JUNETEENTH is a monumental testament to the power of friendship and editorship (Callahan and Ellison). I am not denying the bravery and dedication it had to have taken Callahan to sort through all the disparate notes, and passages of dialogue, and sections of narrative told in the bits and pieces that Ellison left behind, and then to dare to somehow put it all together in some sort of coherent form. It was a monumental task, and Callahan is to be commended. But the final result is messy, incomplete, and largely unsatisfying.
As the editor of an unfinished volume, Callahan was left with making authorial decisions on the line of narrative structure, and character development development, etc. He had to repeatedly ask himself (as editor) questions that only an author can fairly ask, and so I'm afraid the book is finally more Callahan's than Ellison's.

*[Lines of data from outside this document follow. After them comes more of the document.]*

Lemma Before_reachable s (P Q : Event -> Prop) :
  reachable w p s ->
  Before P Q (coord_trace w 0 p) ->
  (∀ x, Q x -> is_coord x = true) ->
  Before P Q (st_trace s).
Proof.
  intros Hs HB HQ. rewrite (coord_prefix _ Hs) in HB. by eapply Before_coord.
Qed.

(** When the process has exited, the history holds all events of the main
    goroutine and ends with the exit. *)
Lemma exited_trace s code :
  reachable w p s -> st_main s = Exited code ->
  ∃ pre, st_trace s = pre ++ [EvExit code]
       ∧ (∀ c, EvExit c ∉ pre)
       ∧ coord_trace w 0 p = List.filter is_coord pre ++ [EvExit code]
       ∧ final_code (coord_trace w 0 p) = Some code.
Proof.
  intros Hs Hm. pose proof (exit_last _ Hs) as He. rewrite Hm in He.
  destruct He as (pre & Hpre & Hno). exists pre.
  assert (Hct : coord_trace w 0 p = List.filter is_coord pre ++ [EvExit code]).
  { rewrite (coord_prefix _ Hs). unfold coord_rest. rewrite Hm, Hpre, app_nil_r.
    by rewrite List.filter_app. }
  repeat split; try done. rewrite Hct. apply final_code_snoc.
Qed.

(** An exit event in a history is its last event. *)
Lemma exit_event_last s pre code post :
  reachable w p s -> st_trace s = pre ++ EvExit code :: post ->
  post = [] ∧ st_main s = Exited code.
Proof.
  intros Hs Htr. pose proof (exit_last _ Hs) as He.
  destruct (st_main s) as [q|code'] eqn:Hm.
  - destruct (He code). rewrite Htr. apply elem_of_app. right. apply list_elem_of_here.
  - destruct He as (pre' & Hpre & Hno). rewrite Hpre in Htr.
    apply snoc_decompose in Htr as [(-> & [= ->] & _)|(l2' & -> & ->)]; [done|].
    destruct (Hno code). apply elem_of_app. right. apply list_elem_of_here.
Qed.

End Runtime.

(** ** Schedules *)

Lemma run_sched_steps w sched s : rtc (Step w) s (run_sched w sched s).
Proof.
  revert s. induction sched as [|t sched IH]; intros s; simpl; [apply rtc_refl|].
  destruct (step w t s) as [s'|] eqn:Hs; [|apply IH].
  eapply rtc_l; [by exists t|apply IH].
Qed.

Lemma run_sched_reachable w p sched : reachable w p (run_sched w sched (init p)).
Proof. apply run_sched_steps. Qed.

(** [Inevitably] is not vacuous: some run reaches an exit at which [Q]
    holds. *)
Lemma inevitably_reachable w (Q : State -> Prop) s :
  Inevitably w Q s -> ∃ s', rtc (Step w) s s' ∧ is_Some (exit_code s') ∧ Q s'.
Proof.
  induction 1 as [s code Hm HQ|s Hrun [s1 Hs1] _ IH].
  - exists s. split; [apply rtc_refl|]. split; [|done]. unfold exit_code. by rewrite Hm.
  - destruct (IH s1 Hs1) as (s' & Hs' & HQ). exists s'. split; [|done].
    by eapply rtc_l.
Qed.

Lemma exited_no_step w s s' code : st_main s = Exited code -> ¬ Step w s s'.
Proof. intros Hm [t H]. unfold step in H. by rewrite Hm in H. Qed.

(** Under [Inevitably] every exit that can be reached satisfies [Q]. *)
Lemma inevitably_exits w (Q : State -> Prop) s s' code :
  Inevitably w Q s -> rtc (Step w) s s' -> st_main s' = Exited code -> Q s'.
Proof.
  intros H. revert s'. induction H as [s c Hm HQ|s Hrun _ _ IH]; intros s' Hs Hm'.
  - apply rtc_inv in Hs as [<-|(s1 & Hs1 & _)]; [done|].
    by destruct (exited_no_step _ _ _ _ Hm Hs1).
  - apply rtc_inv in Hs as [<-|(s1 & Hs1 & Hs)].
    + unfold exit_code in Hrun. by rewrite Hm' in Hrun.
    + by apply (IH s1).
Qed.

(** ** Histories of a process *)

Lemma worker_event_started w p s ev :
  reachable w p s -> ev ∈ st_trace s -> is_worker ev = true ->
  ∃ wk cli c, EvGo wk cli c ∈ st_trace s.
Proof.
  intros Hs Hin Hw. destruct ev as [X c x|c|wk cli c|c|code|wk c|wk c]; try discriminate Hw.
  - by exists wk, cli, c.
  - destruct (Before_elem _ _ _ _ (work_after_go w p s wk c Hs) Hin eq_refl)
      as (y & Hy & cli & ->). by exists wk, cli, c.
  - destruct (Before_elem _ _ _ _ (signal_after_go w p s wk c Hs) Hin eq_refl)
      as (y & Hy & cli & ->). by exists wk, cli, c.
Qed.

(** If the main goroutine starts no worker, the history has no worker event. *)
Lemma no_go_no_worker w p s :
  reachable w p s ->
  forallb (fun ev => negb (is_go ev)) (coord_trace w 0 p) = true ->
  ∀ ev, ev ∈ st_trace s -> is_worker ev = false ∧ is_coord ev = true.
Proof.
  intros Hs Hno ev Hin.
  assert (Hw : is_worker ev = false).
  { destruct (is_worker ev) eqn:Hw; [|done].
    destruct (worker_event_started _ _ _ _ Hs Hin Hw) as (wk & cli & c & Hgo).
    apply (coord_event_in _ _ _ _ Hs) in Hgo; [|done].
    by apply (forallb_elem _ _ _ Hno) in Hgo. }
  split; [done|]. by destruct ev.
Qed.

(** A receive that returned was preceded by the signal of a worker that had
    been started with that channel. *)
Lemma recv_observed w p s l1 c l2 :
  reachable w p s -> st_trace s = l1 ++ EvRecv c :: l2 ->
  ∃ wk cli a b, l1 = a ++ EvSignal wk c :: b ∧ EvGo wk cli c ∈ a.
Proof.
  intros Hs Htr.
  destruct (recv_after_signal w p s c Hs l1 _ l2 Htr eq_refl) as (y & Hy & wk & ->).
  apply list_elem_of_split in Hy as (a & b & ->).
  rewrite <- app_assoc in Htr. simpl in Htr.
  destruct (signal_after_go w p s wk c Hs a _ _ Htr eq_refl) as (y & Hy & cli & ->).
  by exists wk, cli, a, b.
Qed.

(** The events of one kind in a history are among those of the main
    goroutine's program, and are all of them once the process has exited. *)
Lemma count_reachable w p s (f : Event -> bool) :
  (∀ ev, f ev = true -> is_coord ev = true) ->
  reachable w p s ->
  length (List.filter f (st_trace s)) ≤ length (List.filter f (coord_trace w 0 p))
  ∧ (is_Some (exit_code s) ->
     List.filter f (st_trace s) = List.filter f (coord_trace w 0 p)).
Proof.
  intros Hf Hs. rewrite (coord_prefix _ _ _ Hs), List.filter_app, filter_filter_coord by done.
  split; [rewrite length_app; lia|].
  unfold exit_code, coord_rest. destruct (st_main s); intros [? [=]].
  by rewrite app_nil_r.
Qed.

(** What holds before an event of the main goroutine in its program holds
    before it in every history. *)
Lemma each_prefix_reachable w p s test Q l1 ev l2 :
  (∀ l, test (List.filter is_coord l) = test l) ->
  (∀ ev, Q ev = true -> is_coord ev = true) ->
  each_prefix test Q [] (coord_trace w 0 p) = true ->
  reachable w p s -> st_trace s = l1 ++ ev :: l2 -> Q ev = true ->
  test l1 = true.
Proof.
  intros Htest HQ Hch Hs Htr Hev. pose proof (coord_prefix _ _ _ Hs) as Hct.
  rewrite Htr, List.filter_app in Hct. simpl in Hct. rewrite (HQ _ Hev) in Hct.
  rewrite <- app_assoc in Hct. simpl in Hct.
  pose proof (each_prefix_spec _ _ _ _ Hch _ _ _ Hct Hev) as Hin.
  simpl in Hin. by rewrite Htest in Hin.
Qed.

(** The same before any event of a worker, for an order of events of the main
    goroutine that holds before every start of a worker. *)
Lemma in_order_before_worker w p s ps l1 ev l2 :
  Forall (fun q : Event -> bool => ∀ ev, q ev = true -> is_coord ev = true) ps ->
  each_prefix (in_order ps) is_go [] (coord_trace w 0 p) = true ->
  reachable w p s -> st_trace s = l1 ++ ev :: l2 -> is_worker ev = true ->
  in_order ps l1 = true.
Proof.
  intros Hps Hch Hs Htr Hw.
  assert (Hgo : ∀ a wk cli c b, st_trace s = a ++ EvGo wk cli c :: b -> in_order ps a = true).
  { intros a wk cli c b Ha.
    apply (each_prefix_reachable w p s (in_order ps) is_go a (EvGo wk cli c) b); try done.
    - intros l. by apply in_order_filter_coord.
    - by intros []. }
  destruct ev as [X c x|c|wk cli c|c|code|wk c|wk c]; try discriminate Hw.
  - by eapply Hgo.
  - destruct (work_after_go w p s wk c Hs l1 _ l2 Htr eq_refl) as (y & Hy & cli & ->).
    apply list_elem_of_split in Hy as (a & b & ->).
    apply in_order_app_l. eapply (Hgo a). rewrite Htr, <- app_assoc. done.
  - destruct (signal_after_go w p s wk c Hs l1 _ l2 Htr eq_refl) as (y & Hy & cli & ->).
    apply list_elem_of_split in Hy as (a & b & ->).
    apply in_order_app_l. eapply (Hgo a). rewrite Htr, <- app_assoc. done.
Qed.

While there are scenes in JUNETEENTH that hint at Ellison's lyrical and haunting brilliance, the "jigsaw puzzle" effect of the storyline is finally disappointing, leaving me with a mixture of emotions--sadness that Ellison never lived to finish his great life work, and anger that JUNETEENTH, as we have it, is a novel that maybe never should have been published.
All that aside, I don't agree that this book is "unreadable" or a waste of time. Ellison always had powerful things to say about race in America, and a mastery of language to bring to the task.
Ellison's point in Juneteenth is that Blacks are martyrs in their acceptance of the suffering imposed on them by whites, and that whites are irredemably evil--and, if I read the end right, damned to spend eternity in hell as a result.
Apparently this is true even if whites "see the light", are reborn black, and raised black--as Bliss--one of the books two real characters--as, most obviously through nightly staged "resurrection" out of the coffin, but at least symbolically at birth, and then again when he suffers an almost fatal illness as a very young child. Despite these early influences, as soon as Bliss reached adolesence, he abandoned blacks, turned white, and became a populist racist demagogue politician.
In contrast, Daddy Hickman (the other character) undergoes his own salvation (turning, through the influence of Bliss' birth and near fatal illness) from a life of a road musician to become a man of god. Even as a traveling preacher, he becomes more Christ-like, in contrast to the typical portrayal in literature (and movies) of white evangilists as charltain hustlers. In the end, Daddy Hickman apparently has the power to reach right into hell to try to save (yet again) Bliss from the eternal fire. It is, of course, unclear whether Hickman succeeds in saving Bliss, but similarly it is unclear (I think this is Ellison's underlying message) whether white America is beyond salvation.
On one level, this is a book about the unsettled state of race relations in America. On another level, the story of Bliss is the oft told story of balck and white friendship which is inevitably destroyed at adolesence (triggered here by a white female movie star).
I thought Juneteenth was interesting, certainly has a well defined point of view on American race relations, and continues (in spots) Ellison's powerful way with words. But clearly this is not a finished novel, and no one should expect that it is when they pick it up.